§ PROBLEM DETAILS
Would you please copy every line below that includes the string "length"?
------------------------------------------------
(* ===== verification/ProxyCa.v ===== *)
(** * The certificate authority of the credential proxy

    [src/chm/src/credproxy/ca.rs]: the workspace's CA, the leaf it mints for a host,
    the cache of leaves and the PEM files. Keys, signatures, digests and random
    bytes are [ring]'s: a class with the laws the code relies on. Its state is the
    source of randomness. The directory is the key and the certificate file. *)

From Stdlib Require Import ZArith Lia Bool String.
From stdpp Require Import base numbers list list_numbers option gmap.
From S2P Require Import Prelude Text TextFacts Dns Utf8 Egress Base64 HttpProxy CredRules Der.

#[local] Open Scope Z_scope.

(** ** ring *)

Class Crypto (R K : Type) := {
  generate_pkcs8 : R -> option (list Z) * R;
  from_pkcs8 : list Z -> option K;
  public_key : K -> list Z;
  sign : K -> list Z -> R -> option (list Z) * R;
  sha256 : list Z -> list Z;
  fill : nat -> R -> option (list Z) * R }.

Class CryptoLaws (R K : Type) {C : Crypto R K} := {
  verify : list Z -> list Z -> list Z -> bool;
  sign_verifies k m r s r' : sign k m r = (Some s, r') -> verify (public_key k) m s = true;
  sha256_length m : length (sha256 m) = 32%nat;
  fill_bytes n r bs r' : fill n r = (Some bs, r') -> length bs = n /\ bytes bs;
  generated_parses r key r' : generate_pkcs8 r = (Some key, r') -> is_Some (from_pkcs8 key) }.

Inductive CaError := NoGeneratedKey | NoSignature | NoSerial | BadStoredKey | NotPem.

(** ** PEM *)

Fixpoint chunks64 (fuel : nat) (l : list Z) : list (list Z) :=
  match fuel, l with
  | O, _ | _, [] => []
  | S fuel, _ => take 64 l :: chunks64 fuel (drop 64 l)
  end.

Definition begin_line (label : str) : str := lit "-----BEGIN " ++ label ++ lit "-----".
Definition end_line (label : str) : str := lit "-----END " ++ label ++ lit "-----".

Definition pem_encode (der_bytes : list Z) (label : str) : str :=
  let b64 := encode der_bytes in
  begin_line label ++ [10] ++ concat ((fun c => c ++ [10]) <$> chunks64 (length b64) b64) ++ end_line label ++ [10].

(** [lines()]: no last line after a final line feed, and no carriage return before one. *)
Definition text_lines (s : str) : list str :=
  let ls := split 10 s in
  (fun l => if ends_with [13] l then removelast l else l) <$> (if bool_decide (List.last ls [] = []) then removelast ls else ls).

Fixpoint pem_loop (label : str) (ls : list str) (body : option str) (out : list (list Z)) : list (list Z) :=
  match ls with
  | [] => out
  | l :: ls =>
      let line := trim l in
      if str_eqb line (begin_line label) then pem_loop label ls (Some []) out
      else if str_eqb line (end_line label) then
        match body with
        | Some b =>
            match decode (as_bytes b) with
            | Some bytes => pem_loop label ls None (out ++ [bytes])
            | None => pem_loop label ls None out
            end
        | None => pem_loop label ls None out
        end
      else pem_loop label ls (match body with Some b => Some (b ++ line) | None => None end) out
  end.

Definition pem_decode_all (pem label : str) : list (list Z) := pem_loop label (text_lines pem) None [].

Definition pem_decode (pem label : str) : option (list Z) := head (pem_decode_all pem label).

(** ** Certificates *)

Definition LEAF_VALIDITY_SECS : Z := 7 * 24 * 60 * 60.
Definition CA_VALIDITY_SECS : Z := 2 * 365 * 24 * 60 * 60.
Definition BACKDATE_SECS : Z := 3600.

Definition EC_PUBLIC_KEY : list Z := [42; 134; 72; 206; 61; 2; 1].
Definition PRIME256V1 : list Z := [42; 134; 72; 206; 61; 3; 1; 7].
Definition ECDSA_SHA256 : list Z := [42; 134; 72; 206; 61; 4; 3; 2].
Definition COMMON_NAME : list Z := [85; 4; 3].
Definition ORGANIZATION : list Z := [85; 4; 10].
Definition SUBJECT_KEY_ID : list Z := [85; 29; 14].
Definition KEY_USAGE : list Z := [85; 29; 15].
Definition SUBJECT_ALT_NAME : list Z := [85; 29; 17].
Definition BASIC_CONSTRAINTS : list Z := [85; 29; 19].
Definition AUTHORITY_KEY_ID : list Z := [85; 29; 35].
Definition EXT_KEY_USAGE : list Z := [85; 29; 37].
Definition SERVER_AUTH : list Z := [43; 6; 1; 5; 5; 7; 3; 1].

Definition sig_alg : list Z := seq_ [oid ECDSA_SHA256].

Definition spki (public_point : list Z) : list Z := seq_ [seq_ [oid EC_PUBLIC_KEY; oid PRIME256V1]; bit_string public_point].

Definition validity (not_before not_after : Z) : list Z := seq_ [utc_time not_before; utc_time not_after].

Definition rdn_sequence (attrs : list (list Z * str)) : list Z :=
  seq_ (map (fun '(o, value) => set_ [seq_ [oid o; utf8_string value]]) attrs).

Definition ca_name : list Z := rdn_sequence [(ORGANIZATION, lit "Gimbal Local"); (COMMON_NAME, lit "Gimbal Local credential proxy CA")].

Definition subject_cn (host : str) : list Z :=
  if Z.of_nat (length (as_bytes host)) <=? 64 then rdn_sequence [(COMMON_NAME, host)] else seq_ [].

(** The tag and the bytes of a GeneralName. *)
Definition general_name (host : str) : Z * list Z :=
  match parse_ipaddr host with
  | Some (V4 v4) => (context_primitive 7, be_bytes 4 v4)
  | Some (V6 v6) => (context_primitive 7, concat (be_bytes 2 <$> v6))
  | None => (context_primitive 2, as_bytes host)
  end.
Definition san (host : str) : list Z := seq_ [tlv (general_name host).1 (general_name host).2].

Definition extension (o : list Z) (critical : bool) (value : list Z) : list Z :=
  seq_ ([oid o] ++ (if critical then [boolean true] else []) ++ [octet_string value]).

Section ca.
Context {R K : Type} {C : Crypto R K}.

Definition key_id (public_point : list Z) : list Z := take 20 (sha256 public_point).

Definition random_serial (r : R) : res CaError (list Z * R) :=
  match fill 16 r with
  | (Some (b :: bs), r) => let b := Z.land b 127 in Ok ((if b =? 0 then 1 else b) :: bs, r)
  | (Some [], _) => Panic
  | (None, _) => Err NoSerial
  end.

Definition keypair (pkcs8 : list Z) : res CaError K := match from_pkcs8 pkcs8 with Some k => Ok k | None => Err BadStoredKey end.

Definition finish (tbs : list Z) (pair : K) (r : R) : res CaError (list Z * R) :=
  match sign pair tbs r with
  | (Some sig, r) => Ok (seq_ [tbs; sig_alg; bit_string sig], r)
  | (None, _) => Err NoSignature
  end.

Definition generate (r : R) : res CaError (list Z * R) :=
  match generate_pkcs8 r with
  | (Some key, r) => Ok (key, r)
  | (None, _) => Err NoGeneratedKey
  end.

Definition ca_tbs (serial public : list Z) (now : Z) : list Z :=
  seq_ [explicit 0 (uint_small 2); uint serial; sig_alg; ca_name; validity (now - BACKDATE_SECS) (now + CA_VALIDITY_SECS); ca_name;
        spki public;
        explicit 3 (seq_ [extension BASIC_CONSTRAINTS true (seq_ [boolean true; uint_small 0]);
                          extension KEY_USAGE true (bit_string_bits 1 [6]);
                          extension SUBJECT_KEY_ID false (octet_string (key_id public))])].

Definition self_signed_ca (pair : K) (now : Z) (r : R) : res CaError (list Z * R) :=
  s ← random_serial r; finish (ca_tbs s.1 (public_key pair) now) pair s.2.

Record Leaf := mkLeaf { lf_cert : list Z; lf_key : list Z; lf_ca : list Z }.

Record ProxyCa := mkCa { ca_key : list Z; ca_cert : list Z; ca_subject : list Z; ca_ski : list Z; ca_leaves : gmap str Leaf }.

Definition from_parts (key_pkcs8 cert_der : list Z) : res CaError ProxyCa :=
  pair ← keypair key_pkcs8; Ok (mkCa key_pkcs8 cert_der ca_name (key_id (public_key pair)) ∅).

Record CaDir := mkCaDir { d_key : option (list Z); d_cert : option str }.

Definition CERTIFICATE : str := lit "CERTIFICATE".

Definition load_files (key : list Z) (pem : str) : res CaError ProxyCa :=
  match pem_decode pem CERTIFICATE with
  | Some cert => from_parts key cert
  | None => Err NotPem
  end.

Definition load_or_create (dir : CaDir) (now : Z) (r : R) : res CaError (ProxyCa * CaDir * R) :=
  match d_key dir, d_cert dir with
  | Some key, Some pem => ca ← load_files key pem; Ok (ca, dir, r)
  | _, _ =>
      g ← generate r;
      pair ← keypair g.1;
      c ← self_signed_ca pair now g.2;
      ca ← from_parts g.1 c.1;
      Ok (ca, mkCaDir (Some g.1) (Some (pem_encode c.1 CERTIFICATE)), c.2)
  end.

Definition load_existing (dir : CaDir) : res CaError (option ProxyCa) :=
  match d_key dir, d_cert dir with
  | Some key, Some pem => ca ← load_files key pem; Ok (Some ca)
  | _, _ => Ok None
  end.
------------------------------------------------
§ FINISHED TASK
  sha256_length m : length (sha256 m) = 32%nat;
  fill_bytes n r bs r' : fill n r = (Some bs, r') -> length bs = n /\ bytes bs;
  begin_line label ++ [10] ++ concat ((fun c => c ++ [10]) <$> chunks64 (length b64) b64) ++ end_line label ++ [10].
  if Z.of_nat (length (as_bytes host)) <=? 64 then rdn_sequence [(COMMON_NAME, host)] else seq_ [].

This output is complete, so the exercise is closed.